--- START ---

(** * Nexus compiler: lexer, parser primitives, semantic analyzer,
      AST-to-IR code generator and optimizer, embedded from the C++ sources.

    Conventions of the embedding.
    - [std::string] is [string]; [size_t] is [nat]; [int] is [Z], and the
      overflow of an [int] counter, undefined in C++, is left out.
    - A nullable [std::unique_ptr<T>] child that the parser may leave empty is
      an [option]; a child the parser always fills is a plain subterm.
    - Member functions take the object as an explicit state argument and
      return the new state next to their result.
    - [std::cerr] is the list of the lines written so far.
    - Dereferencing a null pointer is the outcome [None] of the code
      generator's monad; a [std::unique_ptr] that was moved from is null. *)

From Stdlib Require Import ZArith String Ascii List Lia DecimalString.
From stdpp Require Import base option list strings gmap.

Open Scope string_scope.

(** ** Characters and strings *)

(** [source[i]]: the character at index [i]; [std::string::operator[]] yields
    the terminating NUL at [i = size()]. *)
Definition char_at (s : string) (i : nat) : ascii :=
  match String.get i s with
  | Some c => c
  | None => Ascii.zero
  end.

--- END ---
--- START ---

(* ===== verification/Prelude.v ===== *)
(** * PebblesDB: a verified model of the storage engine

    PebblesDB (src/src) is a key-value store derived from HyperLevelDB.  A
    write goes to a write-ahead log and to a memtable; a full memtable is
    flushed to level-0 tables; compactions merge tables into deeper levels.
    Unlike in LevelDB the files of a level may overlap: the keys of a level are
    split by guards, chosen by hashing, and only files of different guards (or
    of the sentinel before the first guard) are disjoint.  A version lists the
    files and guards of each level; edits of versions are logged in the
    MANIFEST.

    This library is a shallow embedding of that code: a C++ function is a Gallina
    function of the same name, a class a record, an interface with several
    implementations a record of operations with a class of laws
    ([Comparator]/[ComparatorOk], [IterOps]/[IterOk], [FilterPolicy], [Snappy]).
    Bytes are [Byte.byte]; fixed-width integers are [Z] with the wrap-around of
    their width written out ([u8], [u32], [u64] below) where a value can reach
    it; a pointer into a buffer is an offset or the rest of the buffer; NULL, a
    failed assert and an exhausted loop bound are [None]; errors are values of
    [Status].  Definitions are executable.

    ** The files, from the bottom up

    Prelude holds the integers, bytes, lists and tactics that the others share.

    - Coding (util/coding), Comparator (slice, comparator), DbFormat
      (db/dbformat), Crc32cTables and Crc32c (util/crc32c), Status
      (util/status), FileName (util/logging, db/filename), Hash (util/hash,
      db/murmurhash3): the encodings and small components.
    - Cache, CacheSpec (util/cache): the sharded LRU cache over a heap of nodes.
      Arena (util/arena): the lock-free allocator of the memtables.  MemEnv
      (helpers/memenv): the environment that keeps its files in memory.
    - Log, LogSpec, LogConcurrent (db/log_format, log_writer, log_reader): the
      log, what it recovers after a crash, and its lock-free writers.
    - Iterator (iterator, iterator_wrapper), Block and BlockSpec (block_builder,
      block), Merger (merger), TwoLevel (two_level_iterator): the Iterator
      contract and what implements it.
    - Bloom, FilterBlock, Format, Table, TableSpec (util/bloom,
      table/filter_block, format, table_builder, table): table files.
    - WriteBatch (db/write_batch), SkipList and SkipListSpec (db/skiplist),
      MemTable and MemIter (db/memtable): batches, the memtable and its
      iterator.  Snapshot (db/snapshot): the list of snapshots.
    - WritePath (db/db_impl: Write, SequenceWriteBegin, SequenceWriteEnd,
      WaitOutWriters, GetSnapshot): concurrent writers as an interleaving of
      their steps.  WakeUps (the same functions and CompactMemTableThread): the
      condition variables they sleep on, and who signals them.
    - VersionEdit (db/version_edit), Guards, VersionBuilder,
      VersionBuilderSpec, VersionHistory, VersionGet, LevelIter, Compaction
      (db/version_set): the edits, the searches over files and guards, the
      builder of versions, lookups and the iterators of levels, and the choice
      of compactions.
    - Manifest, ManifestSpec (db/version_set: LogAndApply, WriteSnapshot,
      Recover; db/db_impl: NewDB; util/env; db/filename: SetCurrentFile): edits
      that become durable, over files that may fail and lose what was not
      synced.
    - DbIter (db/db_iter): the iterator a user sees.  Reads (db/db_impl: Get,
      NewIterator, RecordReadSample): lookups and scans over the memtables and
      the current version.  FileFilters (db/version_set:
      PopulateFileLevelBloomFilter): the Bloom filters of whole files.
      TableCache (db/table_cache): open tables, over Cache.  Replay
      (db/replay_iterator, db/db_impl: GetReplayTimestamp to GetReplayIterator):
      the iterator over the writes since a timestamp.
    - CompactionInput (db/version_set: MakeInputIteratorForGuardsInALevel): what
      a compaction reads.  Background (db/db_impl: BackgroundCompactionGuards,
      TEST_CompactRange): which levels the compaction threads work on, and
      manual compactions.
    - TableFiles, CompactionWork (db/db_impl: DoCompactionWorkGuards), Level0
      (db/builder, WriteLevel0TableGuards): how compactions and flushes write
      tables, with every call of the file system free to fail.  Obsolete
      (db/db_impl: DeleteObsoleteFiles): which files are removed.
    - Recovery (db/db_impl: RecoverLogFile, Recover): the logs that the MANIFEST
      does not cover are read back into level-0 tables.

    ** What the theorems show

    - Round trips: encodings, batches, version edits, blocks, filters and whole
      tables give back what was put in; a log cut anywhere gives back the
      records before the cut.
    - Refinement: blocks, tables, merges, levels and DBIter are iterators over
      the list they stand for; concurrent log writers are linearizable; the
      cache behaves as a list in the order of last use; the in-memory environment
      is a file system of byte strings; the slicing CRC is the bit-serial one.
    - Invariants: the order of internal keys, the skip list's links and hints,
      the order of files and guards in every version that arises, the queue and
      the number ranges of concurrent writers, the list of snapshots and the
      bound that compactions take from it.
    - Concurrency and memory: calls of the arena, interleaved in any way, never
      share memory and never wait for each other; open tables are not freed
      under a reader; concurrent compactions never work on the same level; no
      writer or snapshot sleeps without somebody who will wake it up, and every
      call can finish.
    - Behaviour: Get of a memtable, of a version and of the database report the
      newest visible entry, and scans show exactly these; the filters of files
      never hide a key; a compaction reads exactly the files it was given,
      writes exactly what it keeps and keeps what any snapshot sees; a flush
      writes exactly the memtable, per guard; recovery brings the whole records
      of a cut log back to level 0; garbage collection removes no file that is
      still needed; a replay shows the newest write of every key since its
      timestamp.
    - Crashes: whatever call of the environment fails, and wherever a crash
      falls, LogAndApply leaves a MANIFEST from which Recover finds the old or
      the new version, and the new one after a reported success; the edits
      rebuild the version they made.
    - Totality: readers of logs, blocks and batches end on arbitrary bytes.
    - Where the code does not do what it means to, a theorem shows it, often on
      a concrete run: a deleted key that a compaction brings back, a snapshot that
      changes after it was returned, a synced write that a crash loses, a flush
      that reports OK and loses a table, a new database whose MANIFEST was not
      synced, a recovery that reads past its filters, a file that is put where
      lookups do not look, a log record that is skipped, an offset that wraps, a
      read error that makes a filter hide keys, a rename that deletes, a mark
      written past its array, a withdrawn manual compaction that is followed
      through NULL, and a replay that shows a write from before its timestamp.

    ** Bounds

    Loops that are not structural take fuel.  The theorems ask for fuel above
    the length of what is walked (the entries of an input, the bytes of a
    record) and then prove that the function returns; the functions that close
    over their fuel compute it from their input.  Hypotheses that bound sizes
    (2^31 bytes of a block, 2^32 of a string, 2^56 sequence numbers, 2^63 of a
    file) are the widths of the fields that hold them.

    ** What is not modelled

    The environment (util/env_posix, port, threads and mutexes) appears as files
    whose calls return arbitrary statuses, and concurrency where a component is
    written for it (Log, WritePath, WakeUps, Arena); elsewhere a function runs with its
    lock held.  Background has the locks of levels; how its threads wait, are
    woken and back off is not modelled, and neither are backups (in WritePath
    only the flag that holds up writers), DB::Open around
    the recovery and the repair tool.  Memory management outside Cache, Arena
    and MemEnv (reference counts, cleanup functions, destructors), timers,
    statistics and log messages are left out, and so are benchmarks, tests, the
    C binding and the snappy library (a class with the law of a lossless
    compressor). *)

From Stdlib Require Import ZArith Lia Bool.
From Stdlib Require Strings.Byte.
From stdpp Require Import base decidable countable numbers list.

--- END ---

PROBLEM: Determine how many lines in the records include the word "snapshots", and reply with that number alone.

PROBLEM SOLUTION: 2